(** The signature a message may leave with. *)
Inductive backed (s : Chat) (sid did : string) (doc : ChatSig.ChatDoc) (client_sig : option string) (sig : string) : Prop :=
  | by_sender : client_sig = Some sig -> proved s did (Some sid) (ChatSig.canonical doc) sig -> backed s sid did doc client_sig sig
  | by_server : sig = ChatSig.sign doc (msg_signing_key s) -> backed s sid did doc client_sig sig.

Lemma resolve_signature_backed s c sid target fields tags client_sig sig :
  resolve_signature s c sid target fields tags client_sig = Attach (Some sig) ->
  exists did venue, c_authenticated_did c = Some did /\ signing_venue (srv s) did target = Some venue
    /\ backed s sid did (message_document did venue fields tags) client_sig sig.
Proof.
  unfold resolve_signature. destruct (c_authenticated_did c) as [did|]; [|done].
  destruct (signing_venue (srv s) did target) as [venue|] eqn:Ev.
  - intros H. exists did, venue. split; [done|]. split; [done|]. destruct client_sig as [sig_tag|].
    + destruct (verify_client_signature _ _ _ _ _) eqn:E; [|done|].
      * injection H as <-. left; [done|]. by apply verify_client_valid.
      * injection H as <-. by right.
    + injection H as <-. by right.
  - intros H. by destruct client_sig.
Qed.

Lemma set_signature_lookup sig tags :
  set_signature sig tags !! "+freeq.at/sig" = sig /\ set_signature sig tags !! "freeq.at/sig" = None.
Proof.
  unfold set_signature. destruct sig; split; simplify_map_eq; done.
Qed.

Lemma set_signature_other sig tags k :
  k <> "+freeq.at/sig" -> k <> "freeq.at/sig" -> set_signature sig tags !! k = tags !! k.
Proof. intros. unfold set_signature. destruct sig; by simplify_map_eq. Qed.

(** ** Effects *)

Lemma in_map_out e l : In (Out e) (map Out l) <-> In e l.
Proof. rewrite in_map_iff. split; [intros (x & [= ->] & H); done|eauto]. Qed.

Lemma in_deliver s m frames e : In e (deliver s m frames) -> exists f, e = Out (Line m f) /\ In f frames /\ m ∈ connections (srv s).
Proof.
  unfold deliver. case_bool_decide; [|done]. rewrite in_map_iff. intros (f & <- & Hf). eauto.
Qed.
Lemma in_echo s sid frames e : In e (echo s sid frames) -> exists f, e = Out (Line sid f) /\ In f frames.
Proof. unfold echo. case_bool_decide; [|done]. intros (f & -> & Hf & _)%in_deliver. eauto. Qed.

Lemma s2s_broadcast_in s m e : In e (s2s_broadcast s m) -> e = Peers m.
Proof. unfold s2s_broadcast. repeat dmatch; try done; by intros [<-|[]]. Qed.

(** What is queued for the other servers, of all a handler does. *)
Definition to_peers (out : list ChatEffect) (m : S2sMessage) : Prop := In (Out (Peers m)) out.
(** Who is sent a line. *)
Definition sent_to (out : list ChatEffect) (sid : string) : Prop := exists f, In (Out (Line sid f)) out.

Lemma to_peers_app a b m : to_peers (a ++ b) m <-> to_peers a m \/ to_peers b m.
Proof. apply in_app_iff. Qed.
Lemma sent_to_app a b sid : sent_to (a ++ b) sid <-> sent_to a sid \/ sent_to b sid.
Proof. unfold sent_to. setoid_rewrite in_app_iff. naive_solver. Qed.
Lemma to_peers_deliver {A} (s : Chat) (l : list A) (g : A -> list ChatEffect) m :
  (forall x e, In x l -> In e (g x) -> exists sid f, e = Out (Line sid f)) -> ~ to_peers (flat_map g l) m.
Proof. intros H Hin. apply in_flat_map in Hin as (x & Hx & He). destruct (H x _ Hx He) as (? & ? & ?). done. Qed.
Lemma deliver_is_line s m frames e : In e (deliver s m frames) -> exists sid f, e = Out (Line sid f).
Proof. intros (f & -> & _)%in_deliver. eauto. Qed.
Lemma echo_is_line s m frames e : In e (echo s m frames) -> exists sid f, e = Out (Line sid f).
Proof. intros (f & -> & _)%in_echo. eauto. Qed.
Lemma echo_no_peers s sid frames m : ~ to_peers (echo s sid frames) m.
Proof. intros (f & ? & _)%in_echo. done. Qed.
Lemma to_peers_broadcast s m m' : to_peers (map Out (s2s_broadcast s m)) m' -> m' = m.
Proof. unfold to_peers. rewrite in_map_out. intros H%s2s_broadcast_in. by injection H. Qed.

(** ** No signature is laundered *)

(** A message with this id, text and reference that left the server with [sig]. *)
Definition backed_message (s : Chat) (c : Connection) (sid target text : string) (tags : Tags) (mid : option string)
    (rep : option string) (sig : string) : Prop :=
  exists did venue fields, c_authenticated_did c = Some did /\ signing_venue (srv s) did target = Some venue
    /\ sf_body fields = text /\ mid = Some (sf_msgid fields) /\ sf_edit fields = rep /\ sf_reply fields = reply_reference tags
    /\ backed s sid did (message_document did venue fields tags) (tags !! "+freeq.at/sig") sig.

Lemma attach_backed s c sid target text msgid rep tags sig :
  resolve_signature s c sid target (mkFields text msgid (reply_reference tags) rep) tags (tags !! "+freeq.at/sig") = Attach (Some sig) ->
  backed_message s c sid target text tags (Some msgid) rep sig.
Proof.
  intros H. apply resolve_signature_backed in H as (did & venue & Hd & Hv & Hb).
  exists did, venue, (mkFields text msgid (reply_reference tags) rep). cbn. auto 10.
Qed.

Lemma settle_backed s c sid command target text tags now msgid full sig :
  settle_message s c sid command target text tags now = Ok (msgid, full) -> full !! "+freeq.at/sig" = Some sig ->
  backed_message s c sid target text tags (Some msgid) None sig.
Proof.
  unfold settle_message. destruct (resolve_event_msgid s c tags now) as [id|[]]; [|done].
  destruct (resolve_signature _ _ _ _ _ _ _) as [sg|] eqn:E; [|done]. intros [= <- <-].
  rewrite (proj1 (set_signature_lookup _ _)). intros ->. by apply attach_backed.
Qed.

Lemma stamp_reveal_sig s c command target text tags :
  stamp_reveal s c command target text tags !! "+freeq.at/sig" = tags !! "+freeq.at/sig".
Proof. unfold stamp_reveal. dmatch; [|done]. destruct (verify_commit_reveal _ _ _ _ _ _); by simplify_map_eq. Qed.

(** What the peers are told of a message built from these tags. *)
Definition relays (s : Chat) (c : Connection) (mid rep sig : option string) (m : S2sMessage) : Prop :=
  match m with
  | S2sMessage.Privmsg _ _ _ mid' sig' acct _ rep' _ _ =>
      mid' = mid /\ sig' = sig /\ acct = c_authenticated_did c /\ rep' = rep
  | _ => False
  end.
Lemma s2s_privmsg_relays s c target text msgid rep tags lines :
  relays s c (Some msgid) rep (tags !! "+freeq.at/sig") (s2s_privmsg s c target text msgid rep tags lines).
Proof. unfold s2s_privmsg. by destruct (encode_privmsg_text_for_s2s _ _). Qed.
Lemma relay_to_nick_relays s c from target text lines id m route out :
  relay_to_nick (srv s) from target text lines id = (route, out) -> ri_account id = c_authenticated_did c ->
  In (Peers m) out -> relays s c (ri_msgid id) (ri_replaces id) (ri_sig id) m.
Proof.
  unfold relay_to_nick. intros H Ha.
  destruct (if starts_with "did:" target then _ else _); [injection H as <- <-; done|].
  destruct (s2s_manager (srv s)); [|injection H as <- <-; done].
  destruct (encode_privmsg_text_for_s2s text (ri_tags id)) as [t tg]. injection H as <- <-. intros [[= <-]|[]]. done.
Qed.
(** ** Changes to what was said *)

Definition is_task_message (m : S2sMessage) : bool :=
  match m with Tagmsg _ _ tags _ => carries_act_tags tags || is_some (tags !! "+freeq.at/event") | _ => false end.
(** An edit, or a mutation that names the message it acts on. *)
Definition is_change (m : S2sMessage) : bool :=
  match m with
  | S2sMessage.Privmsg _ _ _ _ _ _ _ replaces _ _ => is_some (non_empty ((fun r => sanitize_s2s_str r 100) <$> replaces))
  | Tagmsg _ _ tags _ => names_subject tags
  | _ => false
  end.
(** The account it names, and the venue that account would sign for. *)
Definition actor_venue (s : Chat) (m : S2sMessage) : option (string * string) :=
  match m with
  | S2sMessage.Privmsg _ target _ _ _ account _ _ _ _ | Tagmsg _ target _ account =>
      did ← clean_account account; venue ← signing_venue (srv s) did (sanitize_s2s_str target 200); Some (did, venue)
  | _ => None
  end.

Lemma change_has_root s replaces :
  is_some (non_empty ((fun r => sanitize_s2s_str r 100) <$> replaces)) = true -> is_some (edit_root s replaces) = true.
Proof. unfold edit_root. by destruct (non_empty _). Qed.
-=-=-=-=-
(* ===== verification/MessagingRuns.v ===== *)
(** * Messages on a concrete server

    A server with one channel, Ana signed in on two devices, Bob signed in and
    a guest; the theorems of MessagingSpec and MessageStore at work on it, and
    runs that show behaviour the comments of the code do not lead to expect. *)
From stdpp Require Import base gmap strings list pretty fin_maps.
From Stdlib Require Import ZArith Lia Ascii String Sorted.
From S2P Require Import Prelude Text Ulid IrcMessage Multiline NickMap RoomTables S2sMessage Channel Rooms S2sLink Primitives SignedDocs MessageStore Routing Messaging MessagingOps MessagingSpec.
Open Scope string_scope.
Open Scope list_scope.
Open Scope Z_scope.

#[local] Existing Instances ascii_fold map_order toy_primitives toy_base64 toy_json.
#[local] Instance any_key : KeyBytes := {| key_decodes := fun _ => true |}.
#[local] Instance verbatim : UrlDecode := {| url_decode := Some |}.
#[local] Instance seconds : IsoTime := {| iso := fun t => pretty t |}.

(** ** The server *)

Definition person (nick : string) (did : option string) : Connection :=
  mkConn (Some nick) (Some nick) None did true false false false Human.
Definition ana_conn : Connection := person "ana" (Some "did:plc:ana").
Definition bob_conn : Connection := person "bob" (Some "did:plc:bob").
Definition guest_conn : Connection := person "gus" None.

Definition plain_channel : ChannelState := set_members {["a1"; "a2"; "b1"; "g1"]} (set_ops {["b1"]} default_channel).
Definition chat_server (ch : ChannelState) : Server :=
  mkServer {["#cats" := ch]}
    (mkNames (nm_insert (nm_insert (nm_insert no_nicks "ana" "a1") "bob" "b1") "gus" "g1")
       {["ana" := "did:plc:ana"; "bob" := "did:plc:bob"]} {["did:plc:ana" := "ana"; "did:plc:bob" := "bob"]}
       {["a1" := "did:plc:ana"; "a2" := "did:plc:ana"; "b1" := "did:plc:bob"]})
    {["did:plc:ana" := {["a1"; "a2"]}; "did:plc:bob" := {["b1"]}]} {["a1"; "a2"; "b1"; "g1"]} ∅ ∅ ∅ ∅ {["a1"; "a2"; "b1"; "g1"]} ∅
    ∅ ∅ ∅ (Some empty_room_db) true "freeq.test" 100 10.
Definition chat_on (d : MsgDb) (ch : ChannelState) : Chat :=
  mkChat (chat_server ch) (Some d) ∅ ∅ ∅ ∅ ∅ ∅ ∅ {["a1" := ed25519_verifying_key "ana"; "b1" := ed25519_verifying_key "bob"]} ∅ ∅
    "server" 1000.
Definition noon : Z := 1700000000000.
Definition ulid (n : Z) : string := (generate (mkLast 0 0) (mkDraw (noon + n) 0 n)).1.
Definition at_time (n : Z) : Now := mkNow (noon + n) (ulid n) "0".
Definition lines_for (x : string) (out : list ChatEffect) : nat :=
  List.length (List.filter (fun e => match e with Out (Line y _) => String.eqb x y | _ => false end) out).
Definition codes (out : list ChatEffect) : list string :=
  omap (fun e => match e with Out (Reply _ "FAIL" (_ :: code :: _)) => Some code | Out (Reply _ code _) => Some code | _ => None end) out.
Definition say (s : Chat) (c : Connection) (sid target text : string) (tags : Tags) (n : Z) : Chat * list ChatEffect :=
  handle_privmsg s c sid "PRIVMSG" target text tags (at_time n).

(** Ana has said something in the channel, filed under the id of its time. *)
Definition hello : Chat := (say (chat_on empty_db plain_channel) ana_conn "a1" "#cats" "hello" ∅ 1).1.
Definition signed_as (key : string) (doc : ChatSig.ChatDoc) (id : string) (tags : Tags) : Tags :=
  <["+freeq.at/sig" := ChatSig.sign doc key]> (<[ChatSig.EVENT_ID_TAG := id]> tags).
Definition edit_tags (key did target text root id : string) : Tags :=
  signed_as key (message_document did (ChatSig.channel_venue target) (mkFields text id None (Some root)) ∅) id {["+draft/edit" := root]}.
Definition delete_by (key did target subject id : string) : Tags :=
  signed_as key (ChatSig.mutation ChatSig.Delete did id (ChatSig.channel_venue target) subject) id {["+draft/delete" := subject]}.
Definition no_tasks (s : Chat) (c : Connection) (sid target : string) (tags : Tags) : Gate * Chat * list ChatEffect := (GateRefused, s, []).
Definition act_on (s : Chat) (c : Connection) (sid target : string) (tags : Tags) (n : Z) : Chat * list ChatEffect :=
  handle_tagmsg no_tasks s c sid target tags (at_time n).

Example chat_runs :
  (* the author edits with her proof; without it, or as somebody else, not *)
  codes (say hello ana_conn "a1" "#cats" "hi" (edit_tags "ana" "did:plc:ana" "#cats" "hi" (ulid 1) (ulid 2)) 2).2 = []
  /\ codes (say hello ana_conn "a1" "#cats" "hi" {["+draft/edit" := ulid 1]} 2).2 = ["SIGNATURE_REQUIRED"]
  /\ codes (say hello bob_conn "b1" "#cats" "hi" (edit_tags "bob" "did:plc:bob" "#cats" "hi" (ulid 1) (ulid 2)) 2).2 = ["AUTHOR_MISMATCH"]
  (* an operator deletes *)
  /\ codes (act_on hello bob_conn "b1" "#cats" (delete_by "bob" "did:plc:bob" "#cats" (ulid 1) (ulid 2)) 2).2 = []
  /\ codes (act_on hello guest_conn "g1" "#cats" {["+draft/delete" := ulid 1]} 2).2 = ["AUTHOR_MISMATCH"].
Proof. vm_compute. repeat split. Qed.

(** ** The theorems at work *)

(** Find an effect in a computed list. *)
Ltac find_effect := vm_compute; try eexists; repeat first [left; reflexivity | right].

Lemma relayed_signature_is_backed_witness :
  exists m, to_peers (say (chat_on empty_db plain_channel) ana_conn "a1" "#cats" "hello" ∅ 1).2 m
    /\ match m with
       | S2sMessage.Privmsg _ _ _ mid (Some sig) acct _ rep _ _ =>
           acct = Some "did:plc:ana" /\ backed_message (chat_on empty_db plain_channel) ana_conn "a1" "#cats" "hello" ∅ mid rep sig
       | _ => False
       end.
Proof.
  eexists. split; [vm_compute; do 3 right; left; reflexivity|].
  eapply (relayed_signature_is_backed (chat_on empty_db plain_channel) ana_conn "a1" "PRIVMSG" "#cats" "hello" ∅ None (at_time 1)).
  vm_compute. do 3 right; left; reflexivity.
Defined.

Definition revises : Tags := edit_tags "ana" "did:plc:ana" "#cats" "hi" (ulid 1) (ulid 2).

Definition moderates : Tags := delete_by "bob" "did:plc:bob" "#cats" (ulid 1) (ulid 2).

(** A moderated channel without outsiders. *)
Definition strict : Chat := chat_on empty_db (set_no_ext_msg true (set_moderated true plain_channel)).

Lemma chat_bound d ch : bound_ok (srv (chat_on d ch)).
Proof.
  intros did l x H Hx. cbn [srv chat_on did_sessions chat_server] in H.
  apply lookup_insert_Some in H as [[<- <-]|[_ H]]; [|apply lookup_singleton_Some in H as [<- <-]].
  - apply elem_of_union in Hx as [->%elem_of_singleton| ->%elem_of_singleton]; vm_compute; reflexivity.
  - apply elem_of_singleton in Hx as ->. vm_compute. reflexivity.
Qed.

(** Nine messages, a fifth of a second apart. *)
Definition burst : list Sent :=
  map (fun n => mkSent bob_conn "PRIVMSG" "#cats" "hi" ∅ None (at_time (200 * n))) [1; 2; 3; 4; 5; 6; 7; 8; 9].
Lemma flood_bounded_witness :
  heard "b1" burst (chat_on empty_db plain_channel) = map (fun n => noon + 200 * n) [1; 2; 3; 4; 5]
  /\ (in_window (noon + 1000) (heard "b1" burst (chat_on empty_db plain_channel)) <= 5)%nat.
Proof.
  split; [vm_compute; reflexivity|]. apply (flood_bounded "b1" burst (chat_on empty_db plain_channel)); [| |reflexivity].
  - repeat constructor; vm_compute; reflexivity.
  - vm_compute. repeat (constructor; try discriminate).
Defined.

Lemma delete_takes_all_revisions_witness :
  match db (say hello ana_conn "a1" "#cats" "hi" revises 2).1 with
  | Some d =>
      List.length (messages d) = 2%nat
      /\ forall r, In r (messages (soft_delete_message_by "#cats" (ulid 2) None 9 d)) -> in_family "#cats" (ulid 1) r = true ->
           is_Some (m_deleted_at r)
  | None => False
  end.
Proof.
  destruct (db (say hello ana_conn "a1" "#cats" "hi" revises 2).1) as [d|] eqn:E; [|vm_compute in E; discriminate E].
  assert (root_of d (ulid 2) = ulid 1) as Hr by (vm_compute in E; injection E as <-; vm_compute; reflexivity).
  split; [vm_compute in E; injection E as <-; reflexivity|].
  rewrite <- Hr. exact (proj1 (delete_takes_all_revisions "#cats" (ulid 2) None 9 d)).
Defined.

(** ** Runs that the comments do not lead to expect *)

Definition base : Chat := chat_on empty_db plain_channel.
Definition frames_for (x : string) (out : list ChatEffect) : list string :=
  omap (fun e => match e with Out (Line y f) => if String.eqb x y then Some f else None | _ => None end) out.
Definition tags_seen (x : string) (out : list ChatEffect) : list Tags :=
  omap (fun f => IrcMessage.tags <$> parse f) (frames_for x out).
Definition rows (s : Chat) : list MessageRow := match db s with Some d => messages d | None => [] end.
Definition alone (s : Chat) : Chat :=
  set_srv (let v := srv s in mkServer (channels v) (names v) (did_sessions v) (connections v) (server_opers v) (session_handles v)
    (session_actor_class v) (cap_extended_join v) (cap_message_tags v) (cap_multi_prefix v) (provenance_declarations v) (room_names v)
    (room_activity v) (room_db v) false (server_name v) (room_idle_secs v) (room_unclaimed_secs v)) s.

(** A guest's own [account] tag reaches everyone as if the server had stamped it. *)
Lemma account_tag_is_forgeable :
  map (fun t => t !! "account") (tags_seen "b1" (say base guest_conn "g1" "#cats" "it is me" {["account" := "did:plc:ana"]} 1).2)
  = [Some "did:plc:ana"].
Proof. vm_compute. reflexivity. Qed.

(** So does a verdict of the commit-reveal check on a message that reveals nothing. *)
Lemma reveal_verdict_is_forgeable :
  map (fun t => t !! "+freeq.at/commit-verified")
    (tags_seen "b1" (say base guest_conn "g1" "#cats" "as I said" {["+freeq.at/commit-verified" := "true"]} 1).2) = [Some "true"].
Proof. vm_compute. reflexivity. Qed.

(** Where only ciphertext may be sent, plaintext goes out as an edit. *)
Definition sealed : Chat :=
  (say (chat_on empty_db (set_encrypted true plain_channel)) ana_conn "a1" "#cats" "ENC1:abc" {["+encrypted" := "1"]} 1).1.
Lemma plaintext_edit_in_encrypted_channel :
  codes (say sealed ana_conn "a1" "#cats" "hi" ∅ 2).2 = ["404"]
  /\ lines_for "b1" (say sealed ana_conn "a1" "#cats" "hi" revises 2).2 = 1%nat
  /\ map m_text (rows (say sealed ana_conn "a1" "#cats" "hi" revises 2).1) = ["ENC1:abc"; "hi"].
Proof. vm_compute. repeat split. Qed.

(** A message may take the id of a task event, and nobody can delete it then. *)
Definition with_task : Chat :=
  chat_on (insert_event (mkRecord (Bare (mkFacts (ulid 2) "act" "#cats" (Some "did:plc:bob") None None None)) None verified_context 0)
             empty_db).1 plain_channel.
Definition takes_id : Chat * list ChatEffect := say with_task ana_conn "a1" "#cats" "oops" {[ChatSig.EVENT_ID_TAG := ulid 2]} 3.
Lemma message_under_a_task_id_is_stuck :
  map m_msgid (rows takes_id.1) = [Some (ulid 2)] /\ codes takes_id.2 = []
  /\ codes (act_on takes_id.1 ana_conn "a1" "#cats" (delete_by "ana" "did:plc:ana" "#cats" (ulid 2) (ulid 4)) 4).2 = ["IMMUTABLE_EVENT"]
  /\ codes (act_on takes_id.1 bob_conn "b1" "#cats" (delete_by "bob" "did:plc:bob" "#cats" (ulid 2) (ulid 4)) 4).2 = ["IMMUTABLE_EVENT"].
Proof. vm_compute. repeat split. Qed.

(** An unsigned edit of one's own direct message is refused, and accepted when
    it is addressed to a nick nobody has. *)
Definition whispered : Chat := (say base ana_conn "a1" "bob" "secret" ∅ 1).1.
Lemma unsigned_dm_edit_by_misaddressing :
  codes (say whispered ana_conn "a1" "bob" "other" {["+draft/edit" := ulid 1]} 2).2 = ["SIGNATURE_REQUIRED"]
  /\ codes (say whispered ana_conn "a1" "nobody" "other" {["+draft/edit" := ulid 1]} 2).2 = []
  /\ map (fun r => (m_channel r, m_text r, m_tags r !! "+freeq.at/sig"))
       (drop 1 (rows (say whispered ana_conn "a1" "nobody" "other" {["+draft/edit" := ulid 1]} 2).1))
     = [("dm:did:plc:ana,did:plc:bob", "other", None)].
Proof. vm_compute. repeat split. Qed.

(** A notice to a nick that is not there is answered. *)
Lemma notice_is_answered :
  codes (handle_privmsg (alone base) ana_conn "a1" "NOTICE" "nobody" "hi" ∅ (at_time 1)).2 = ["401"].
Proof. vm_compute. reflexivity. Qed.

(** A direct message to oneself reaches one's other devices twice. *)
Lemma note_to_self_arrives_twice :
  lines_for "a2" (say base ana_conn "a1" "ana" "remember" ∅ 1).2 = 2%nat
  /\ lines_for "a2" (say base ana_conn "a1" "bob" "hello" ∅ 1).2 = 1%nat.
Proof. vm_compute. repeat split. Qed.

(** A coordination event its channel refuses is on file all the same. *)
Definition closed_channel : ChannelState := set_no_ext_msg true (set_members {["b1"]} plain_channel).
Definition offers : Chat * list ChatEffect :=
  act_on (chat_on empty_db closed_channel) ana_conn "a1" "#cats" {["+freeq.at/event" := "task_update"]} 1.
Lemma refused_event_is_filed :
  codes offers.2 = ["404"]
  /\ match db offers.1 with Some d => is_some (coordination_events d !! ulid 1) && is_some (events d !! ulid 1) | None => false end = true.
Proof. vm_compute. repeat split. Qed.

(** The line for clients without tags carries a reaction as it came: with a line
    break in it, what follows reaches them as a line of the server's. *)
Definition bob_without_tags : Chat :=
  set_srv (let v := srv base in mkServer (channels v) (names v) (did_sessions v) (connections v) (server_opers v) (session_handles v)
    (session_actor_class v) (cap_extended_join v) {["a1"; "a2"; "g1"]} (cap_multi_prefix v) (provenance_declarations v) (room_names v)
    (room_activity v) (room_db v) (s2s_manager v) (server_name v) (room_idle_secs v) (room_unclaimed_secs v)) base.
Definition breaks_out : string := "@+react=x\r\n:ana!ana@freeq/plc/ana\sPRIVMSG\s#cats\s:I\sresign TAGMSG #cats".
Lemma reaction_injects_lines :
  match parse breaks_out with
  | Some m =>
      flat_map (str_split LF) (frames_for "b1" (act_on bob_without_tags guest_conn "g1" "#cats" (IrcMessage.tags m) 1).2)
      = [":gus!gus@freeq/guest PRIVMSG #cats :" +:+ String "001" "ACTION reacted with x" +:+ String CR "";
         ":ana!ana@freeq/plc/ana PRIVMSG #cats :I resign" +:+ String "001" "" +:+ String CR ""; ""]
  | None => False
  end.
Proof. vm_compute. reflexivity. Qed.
-=-=-=-=-
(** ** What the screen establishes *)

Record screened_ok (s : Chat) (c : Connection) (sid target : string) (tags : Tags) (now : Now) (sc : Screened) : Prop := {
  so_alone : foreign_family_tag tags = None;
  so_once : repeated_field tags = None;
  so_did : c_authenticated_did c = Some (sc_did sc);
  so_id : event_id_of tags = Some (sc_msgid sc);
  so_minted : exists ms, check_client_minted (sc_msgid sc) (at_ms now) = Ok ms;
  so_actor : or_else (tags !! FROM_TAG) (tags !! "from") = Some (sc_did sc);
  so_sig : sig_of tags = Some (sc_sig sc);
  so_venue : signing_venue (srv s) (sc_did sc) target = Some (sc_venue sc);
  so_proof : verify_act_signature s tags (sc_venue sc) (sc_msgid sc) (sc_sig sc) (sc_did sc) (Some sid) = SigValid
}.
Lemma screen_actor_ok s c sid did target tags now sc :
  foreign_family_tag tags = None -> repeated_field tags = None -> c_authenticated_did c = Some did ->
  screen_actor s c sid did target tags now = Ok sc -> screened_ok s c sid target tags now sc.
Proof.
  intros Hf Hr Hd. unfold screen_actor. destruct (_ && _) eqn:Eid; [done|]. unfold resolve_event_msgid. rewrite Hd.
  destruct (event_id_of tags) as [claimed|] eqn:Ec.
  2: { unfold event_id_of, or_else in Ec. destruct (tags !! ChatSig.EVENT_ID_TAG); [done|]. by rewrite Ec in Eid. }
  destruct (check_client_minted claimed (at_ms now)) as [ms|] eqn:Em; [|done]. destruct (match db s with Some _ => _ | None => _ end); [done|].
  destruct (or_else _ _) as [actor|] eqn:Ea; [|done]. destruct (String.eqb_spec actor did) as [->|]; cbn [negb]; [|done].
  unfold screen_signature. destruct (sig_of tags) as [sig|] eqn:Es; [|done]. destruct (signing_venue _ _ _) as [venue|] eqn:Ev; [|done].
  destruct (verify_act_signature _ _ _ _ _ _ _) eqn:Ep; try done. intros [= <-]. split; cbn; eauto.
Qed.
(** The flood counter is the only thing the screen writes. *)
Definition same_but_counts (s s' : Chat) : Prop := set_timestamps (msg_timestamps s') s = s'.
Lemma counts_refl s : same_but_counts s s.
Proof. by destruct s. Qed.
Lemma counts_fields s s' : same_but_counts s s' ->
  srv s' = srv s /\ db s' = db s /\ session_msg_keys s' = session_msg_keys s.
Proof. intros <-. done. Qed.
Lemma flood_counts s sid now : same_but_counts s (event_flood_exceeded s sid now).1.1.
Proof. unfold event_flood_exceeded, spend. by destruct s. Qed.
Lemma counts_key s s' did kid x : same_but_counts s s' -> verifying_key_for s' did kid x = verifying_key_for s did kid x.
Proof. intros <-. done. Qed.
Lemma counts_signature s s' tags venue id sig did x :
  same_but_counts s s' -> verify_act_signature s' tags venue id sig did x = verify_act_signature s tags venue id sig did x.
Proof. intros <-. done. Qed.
-=-=-=-=-
(What is being asked) Your task is to restate, word for word, only those lines above that fall between the line holding "a guest; the" and the line holding "From Stdlib Require", inclusive.

(Worked solution)
    a guest; the theorems of MessagingSpec and MessageStore at work on it, and
    runs that show behaviour the comments of the code do not lead to expect. *)
From stdpp Require Import base gmap strings list pretty fin_maps.
From Stdlib Require Import ZArith Lia Ascii String Sorted.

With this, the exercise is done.